After the initial call, smokers may receive up to five scheduled call backs from their counselor. For smokers considering quitting, the Quit Line staff will provide information about tobacco use and treatment options. Counselors will provide state and local resources to callers as another option for tobacco cessation.  Parental consent is required for callers under 18.

Kentucky’s Tobacco Quit Line is available statewide, Monday through Friday from 9 a.m. to 9 p.m. EST. After regular hours, callers can leave a message, and their call will be returned.
The Quit Line (1-800-QUIT NOW) services are available in English and Spanish. For individuals who are deaf or hard of hearing, TDY/TDD is available at (800) 969-1393.

Counselors will request brief demographic information from callers such as age, smoking history and zip code; however, all calls are confidential. There is no limit in the number of times someone can participate in the Quit Line counseling program. Tobacco users who may have contacted the Quit Line previously then returned to smoking are encouraged to try again.
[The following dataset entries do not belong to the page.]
Lemma undo_takes_back_up_to_three_witness :
  exists s',
    undo_times 2
      (create_all [((20, 20), (30, 20)); ((40, 20), (50, 20))]%Z manual_ready)
    = Some s' /\
    same_annotations manual_ready s'.
Proof.
  apply (undo_takes_back_up_to_three
           [((20, 20), (30, 20)); ((40, 20), (50, 20))]%Z manual_ready).
  - unfold mirrors_store. vm_compute. reflexivity.
  - vm_compute. reflexivity.
  - unfold store_wf. vm_compute. repeat constructor; discriminate.
  - vm_compute. repeat constructor.
Defined.

(* ------------------------------------------------------------------ *)
(** ** Binary64 arithmetic: the click mapping and the fit to the window *)

Lemma two_pow_pos e : 0 < 2 ^ e.
Proof. apply Qpower_0_lt. reflexivity. Qed.

Lemma two_pow_inject (a : Z) : (0 <= a)%Z -> inject_Z (2 ^ a) == 2 ^ a.
Proof. intros H. now rewrite Zpower_Qpower. Qed.

Lemma Qabs_as_fraction x :
  Qabs x == inject_Z (Z.abs (Qnum x)) / inject_Z (Zpos (Qden x)).
Proof.
  destruct x as [n d]. unfold Qabs. cbn [Qnum Qden].
  rewrite (Qmake_Qdiv (Z.abs n) d). reflexivity.
Qed.

Lemma Qlog2_spec x :
  ~ x == 0 -> 2 ^ Qlog2 x <= Qabs x /\ Qabs x < 2 ^ (Qlog2 x + 1).
Proof.
  intros Hx.
  set (n := Z.abs (Qnum x)). set (d := Zpos (Qden x)).
  assert (Hn : (0 < n)%Z).
  { unfold n. destruct x as [[|p|p] q]; cbn; try lia. exfalso. apply Hx. reflexivity. }
  assert (Hd : (0 < d)%Z) by (unfold d; lia).
  destruct (Z.log2_spec n Hn) as [Na Nb]. destruct (Z.log2_spec d Hd) as [Da Db].
  set (a := Z.log2 n) in *. set (b := Z.log2 d) in *.
  assert (Ha : (0 <= a)%Z) by apply Z.log2_nonneg.
  assert (Hb : (0 <= b)%Z) by apply Z.log2_nonneg.
  assert (QNa : 2 ^ a <= inject_Z n).
  { rewrite <- two_pow_inject by exact Ha. now rewrite <- Zle_Qle. }
  assert (QNb : inject_Z n < 2 ^ (a + 1)).
  { rewrite <- two_pow_inject by lia. rewrite <- Zlt_Qlt.
    now rewrite Z.add_1_r. }
  assert (QDa : 2 ^ b <= inject_Z d).
  { rewrite <- two_pow_inject by exact Hb. now rewrite <- Zle_Qle. }
  assert (QDb : inject_Z d < 2 ^ (b + 1)).
  { rewrite <- two_pow_inject by lia. rewrite <- Zlt_Qlt.
    now rewrite Z.add_1_r. }
  assert (Pd : 0 < inject_Z d).
  { change 0 with (inject_Z 0). now rewrite <- Zlt_Qlt. }
  assert (E2 : forall k, 2 ^ (k + 1) == 2 * 2 ^ k).
  { intros k. rewrite Qpower_plus by discriminate. rewrite Qpower_1_r. ring. }
  assert (Eab : 2 ^ (a - b) == 2 ^ a / 2 ^ b).
  { apply Qpower_minus. discriminate. }
  pose proof (two_pow_pos a) as Pa. pose proof (two_pow_pos b) as Pb.
  pose proof (two_pow_pos (a - b)) as Pab.
  assert (Eabs : Qabs x == inject_Z n / inject_Z d) by apply Qabs_as_fraction.
  assert (Emul : 2 ^ (a - b) * 2 ^ b == 2 ^ a).
  { rewrite Eab. field. lra. }
  (* the two bounds of the candidate [a - b] *)
  assert (Lo : 2 ^ (a - b - 1) <= Qabs x).
  { rewrite Eabs. apply Qle_shift_div_l; [exact Pd|].
    assert (E : 2 ^ (a - b - 1) * 2 == 2 ^ (a - b)).
    { replace (a - b)%Z with (a - b - 1 + 1)%Z at 2 by lia. rewrite E2. ring. }
    rewrite E2 in QDb.
    pose proof (two_pow_pos (a - b - 1)) as P1.
    set (t := 2 ^ (a - b - 1)) in *. set (A := 2 ^ a) in *. set (B := 2 ^ b) in *.
    set (T := 2 ^ (a - b)) in *.
    assert (t * inject_Z d <= t * (2 * B)).
    { apply Qmult_le_l; [exact P1 | lra]. }
    assert (t * (2 * B) == A).
    { rewrite <- Emul, <- E. ring. }
    lra. }
  assert (Hi : Qabs x < 2 ^ (a - b + 1)).
  { rewrite Eabs. apply Qlt_shift_div_r; [exact Pd|].
    rewrite E2. rewrite E2 in QNb.
    set (A := 2 ^ a) in *. set (B := 2 ^ b) in *. set (T := 2 ^ (a - b)) in *.
    assert (T * B <= T * inject_Z d).
    { apply Qmult_le_l; [exact Pab | exact QDa]. }
    lra. }
  unfold Qlog2. fold n d a b.
  destruct (Qle_bool (2 ^ (a - b)) (Qabs x)) eqn:E.
  - apply Qle_bool_iff in E. split; [exact E | exact Hi].
  - split; [exact Lo|].
    replace (a - b - 1 + 1)%Z with (a - b)%Z by lia.
    apply Qnot_le_lt. intros H. apply Qle_bool_iff in H. congruence.
Qed.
If employers want to help their employees quit, information is available through the Quit Line and local health departments. Group sessions and cessation materials can be made available at the worksite.

Tobacco use remains the leading cause of preventable disease and death in the United States as well as Kentucky. At present, Kentucky’s smoking rate, at 28.2 percent, is dramatically higher than the national average of 19.8 percent, and nearly 8,000 Kentuckians die prematurely each year of tobacco use. Smoking is a major risk factor for the four leading causes of death - heart disease, cancer, stroke and chronic pulmonary disease.

According to the 2008 U.S. Surgeon General’s Report on the Health Consequences of Smoking, smoking harms virtually every organ in the body. In addition to lung cancer, heart attacks and stroke, cigarette smoking has been found to cause coronary heart disease, ulcers, and cancers of the mouth, throat, esophagus, bladder, kidney and pancreas.